Home Secretary RK Singh said India was "quite capable" of taking care of the security of its people.
On Monday, Pakistani Interior Minister Rehman Malik requested India to provide security to the actor.
This came after Khan wrote a first-person account of how it felt to be a Muslim in India.
"I sometimes become the inadvertent object of political leaders , externalwho choose to make me a symbol of all that they think is wrong and unpatriotic about Muslims in India," the actor wrote in Outlook Turning Points, published by India's Outlook magazine in association with the New York Times.
"There have been occasions when I have been accused of bearing allegiance to our neighbouring nation than my own country - this even though I am an Indian whose father fought for the freedom of India.
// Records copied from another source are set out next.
Lemma stt_checks_ok cfg :
  all_pass (checks_stt cfg) ↔
  (stt_base_url (stt cfg) ≠ [] →
   is_Some (str_find (lit "://") (stt_base_url (stt cfg))) ∧ stt_model (stt cfg) ≠ [] ∧
   stt_request_timeout_seconds (stt cfg) ≠ 0%Z).
Proof.
  unfold checks_stt. destruct (empty_str (stt_base_url (stt cfg))) eqn:E.
  - apply bool_decide_eq_true_1 in E. rewrite E. done.
  - apply empty_str_false in E. cbn [all_pass fst].
    rewrite no_scheme_false, empty_str_false, zero_false. naive_solver.
Qed.

(** The health sections are checked one by one. *)
Lemma three_ok {A} (P : A → Prop) x y z : (∀ h, h ∈ [x; y; z] → P h) ↔ P x ∧ P y ∧ P z.
Proof.
  split; [intros H; split_and!; apply H; set_solver|].
  intros (?&?&?) h Hh. rewrite !elem_of_cons in Hh. naive_solver set_solver.
Qed.

Lemma bounded_ok lo hi x : in_range lo hi x ↔ (∀ q, x = Some q → lo <= q)%Q ∧ (∀ q, x = Some q → q <= hi)%Q.
Proof. unfold in_range. naive_solver. Qed.

Lemma overlay_map_find {A} (src dst : smap A) k :
  NoDup src.*1 →
  smap_find k (overlay_map src dst) =
    match smap_find k src with Some v => Some v | None => smap_find k dst end.
Proof.
  unfold overlay_map. revert dst. induction src as [|[k1 v1] src IH]; intros dst Hnd; [done|].
  inversion Hnd; subst. cbn [foldl]. rewrite IH by done. rewrite smap_find_cons. cbn [fst snd].
  rewrite smap_find_set. destruct (decide (k1 = k)) as [->|]; [|done].
  destruct (smap_find k src) eqn:E; [|done]. by apply smap_find_in in E.
Qed.

Definition resolve_voice (catalog : smap TtsModelEntry) (alias : str) : option TtsVoice :=
  (λ e, {| model_id := tts_id e; voice_id := tts_voice e |}) <$> smap_find alias catalog.

Lemma resolve_voices_find catalog vs k :
  NoDup vs.*1 →
  smap_find k (resolve_voices catalog vs) =
    match smap_find k vs with Some alias => resolve_voice catalog alias | None => None end.
Proof.
  unfold resolve_voices. intros Hnd.
  enough (∀ m, smap_find k (foldl (λ m kv, match smap_find kv.2 catalog with None => m
    | Some e => smap_set kv.1 {| model_id := tts_id e; voice_id := tts_voice e |} m end) m vs) =
    match smap_find k vs ≫= resolve_voice catalog with Some v => Some v | None => smap_find k m end) as H.
  { rewrite H. destruct (smap_find k vs); cbn; [by destruct (resolve_voice _ _)|done]. }
  induction vs as [|[k1 a1] vs IH]; intros m; [done|].
  inversion Hnd; subst. cbn [foldl fst snd]. rewrite IH by done. rewrite smap_find_cons.
  destruct (decide (k1 = k)) as [->|Hne].
  - assert (smap_find k vs = None) as ->.
    { destruct (smap_find k vs) eqn:E; [by apply smap_find_in in E|done]. }
    cbn. unfold resolve_voice. destruct (smap_find a1 catalog); cbn; [|done].
    by rewrite smap_find_set, decide_True.
  - destruct (smap_find a1 catalog); [|done]. by rewrite smap_find_set, decide_False.
Qed.

Lemma overlay_map_sorted {A} (src dst : smap A) : smap_sorted dst → smap_sorted (overlay_map src dst).
Proof.
  unfold overlay_map. revert dst. induction src as [|[k v] src IH]; intros dst H; [done|].
  cbn. by apply IH, smap_set_sorted.
Qed.

Lemma overlay_map_twice {A} (src dst : smap A) :
  smap_sorted src → smap_sorted dst → overlay_map src (overlay_map src dst) = overlay_map src dst.
Proof.
  intros Hs Hd. pose proof (overlay_map_sorted src dst Hd) as Hm.
  assert (∀ k v, smap_find k src = Some v → smap_find k (overlay_map src dst) = Some v) as Hf.
  { intros k v Hk. rewrite overlay_map_find by (by apply smap_sorted_nodup). by rewrite Hk. }
  generalize dependent (overlay_map src dst). clear dst Hd. intros m Hm Hf.
  apply smap_sorted_nodup in Hs. unfold overlay_map.
  induction src as [|[k v] src IH]; [done|]. inversion Hs; subst. cbn.
  rewrite (smap_set_id k v m) by (done || (apply Hf; by rewrite smap_find_cons, decide_True)).
  apply IH; [done|]. intros k' v' Hk. apply Hf. rewrite smap_find_cons.
  destruct (decide (k = k')) as [->|]; [|done]. by apply smap_find_in in Hk.
Qed.

Lemma overlay_twice {A} (o : option A) x : overlay o (overlay o x) = overlay o x.
Proof. by destruct o. Qed.

(** The maps of a configuration read from a file are [std::map]s. *)
Record well_keyed (cfg : Config) : Prop := {
  wk_voices : smap_sorted (voices (tts cfg));
  wk_prompts : smap_sorted (system_prompts (dialogue cfg));
  wk_personas : ∀ k p, smap_find k (personalities cfg) = Some p →
    smap_sorted (p_voices p) ∧ smap_sorted (p_system_prompts p);
}.

Lemma config_ext (c c' : Config) :
  models c = models c' → logging c = logging c' → control c = control c' →
  pipeline c = pipeline c' → llm c = llm c' → stt c = stt c' → tts c = tts c' →
  supervisor c = supervisor c' → memory c = memory c' → dialogue c = dialogue c' →
  audio c = audio c' → playback c = playback c' → vad c = vad c' → utterance c = utterance c' →
  apm c = apm c' → barge_in c = barge_in c' → personalities c = personalities c' →
  active_personality c = active_personality c' → c = c'.
Proof. destruct c, c'; cbn. intros. by subst. Qed.

Lemma overlay_dialogue_twice p d :
  smap_sorted (p_system_prompts p) → smap_sorted (system_prompts d) →
  overlay_dialogue p (overlay_dialogue p d) = overlay_dialogue p d.
Proof.
  intros H1 H2. pose proof (overlay_map_twice _ _ H1 H2) as H. destruct d as [? ? ? ? ? ? sp []].
  revert H. lazy -[overlay overlay_map]. intros H. by rewrite !overlay_twice, H.
Qed.

Lemma overlay_llm_twice p l : overlay_llm p (overlay_llm p l) = overlay_llm p l.
Proof. destruct l. lazy -[overlay]. by rewrite !overlay_twice. Qed.

Lemma overlay_resolve_tts p m t :
  smap_sorted (p_voices p) → smap_sorted (voices t) →
  resolve_tts m (overlay_tts p (resolve_tts m (overlay_tts p t))) = resolve_tts m (overlay_tts p t).
Proof.
  intros H1 H2. pose proof (overlay_map_twice _ _ H1 H2) as H. destruct t as [? ? vs ? ? ? ?].
  revert H. lazy -[overlay overlay_map resolve_voices]. intros H. by rewrite overlay_twice, H.
Qed.

Ltac config_eq :=
  apply config_ext;
  lazy -[resolve_stt resolve_vad resolve_tts overlay_dialogue overlay_tts overlay_llm]; try reflexivity.

Lemma resolve_with o cfg :
  find_personality cfg = o →
  resolve_aliases cfg =
    (match o with None => cfg | Some p => overlay_personality p cfg end)
      <| stt ::= resolve_stt (models cfg) |> <| vad ::= resolve_vad (models cfg) |>
      <| tts ::= resolve_tts (models cfg) |>.
Proof. intros <-. unfold resolve_aliases, apply_active_personality. by destruct (find_personality cfg). Qed.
"Rallies have been held where leaders have exhorted me to leave my home and return to what they refer to as my original homeland," he wrote.
Biggest star
On Monday, Rehman Malik said the actor was "born Indian and he would like to remain Indian, but I will request the government of India (to) please provide him security. I would like to request all Indian brothers and sisters and all those who are talking in a negative way about Shah Rukh, they should know he is a movie star".
India on Tuesday dismissed Mr Malik's suggestion and advised him to look after the security of Pakistani citizens.
"We are capable of looking at the security of our own citizens. Let him (Rehman Malik) worry about his own," Mr Singh told reporters.
Khan is one of Bollywood's biggest stars with a massive fan following in India and abroad. He has appeared in more than 70 films, anchored television shows and done innumerable advertisements.
He also owns the Kolkata Knight Riders team of the lucrative Indian Premier League cricket tournament.
Khan has family roots in the Pakistani city of Peshawar and has a huge fan following there too.
In the first-person piece, the actor also wrote about making a film called My Name is Khan - with a tagline And I'm not a terrorist - after he was stopped at US airports after the 9/11 attacks.
"I became so sick of being mistaken for some crazed terrorist who coincidentally carries the same last name of mine that I made a film, subtly titled My Name is Khan (and I am not a terrorist) to prove a point.
"Ironically, I was interrogated at the airport for hours about my last name when I was going to present the film in America for the first time," he wrote.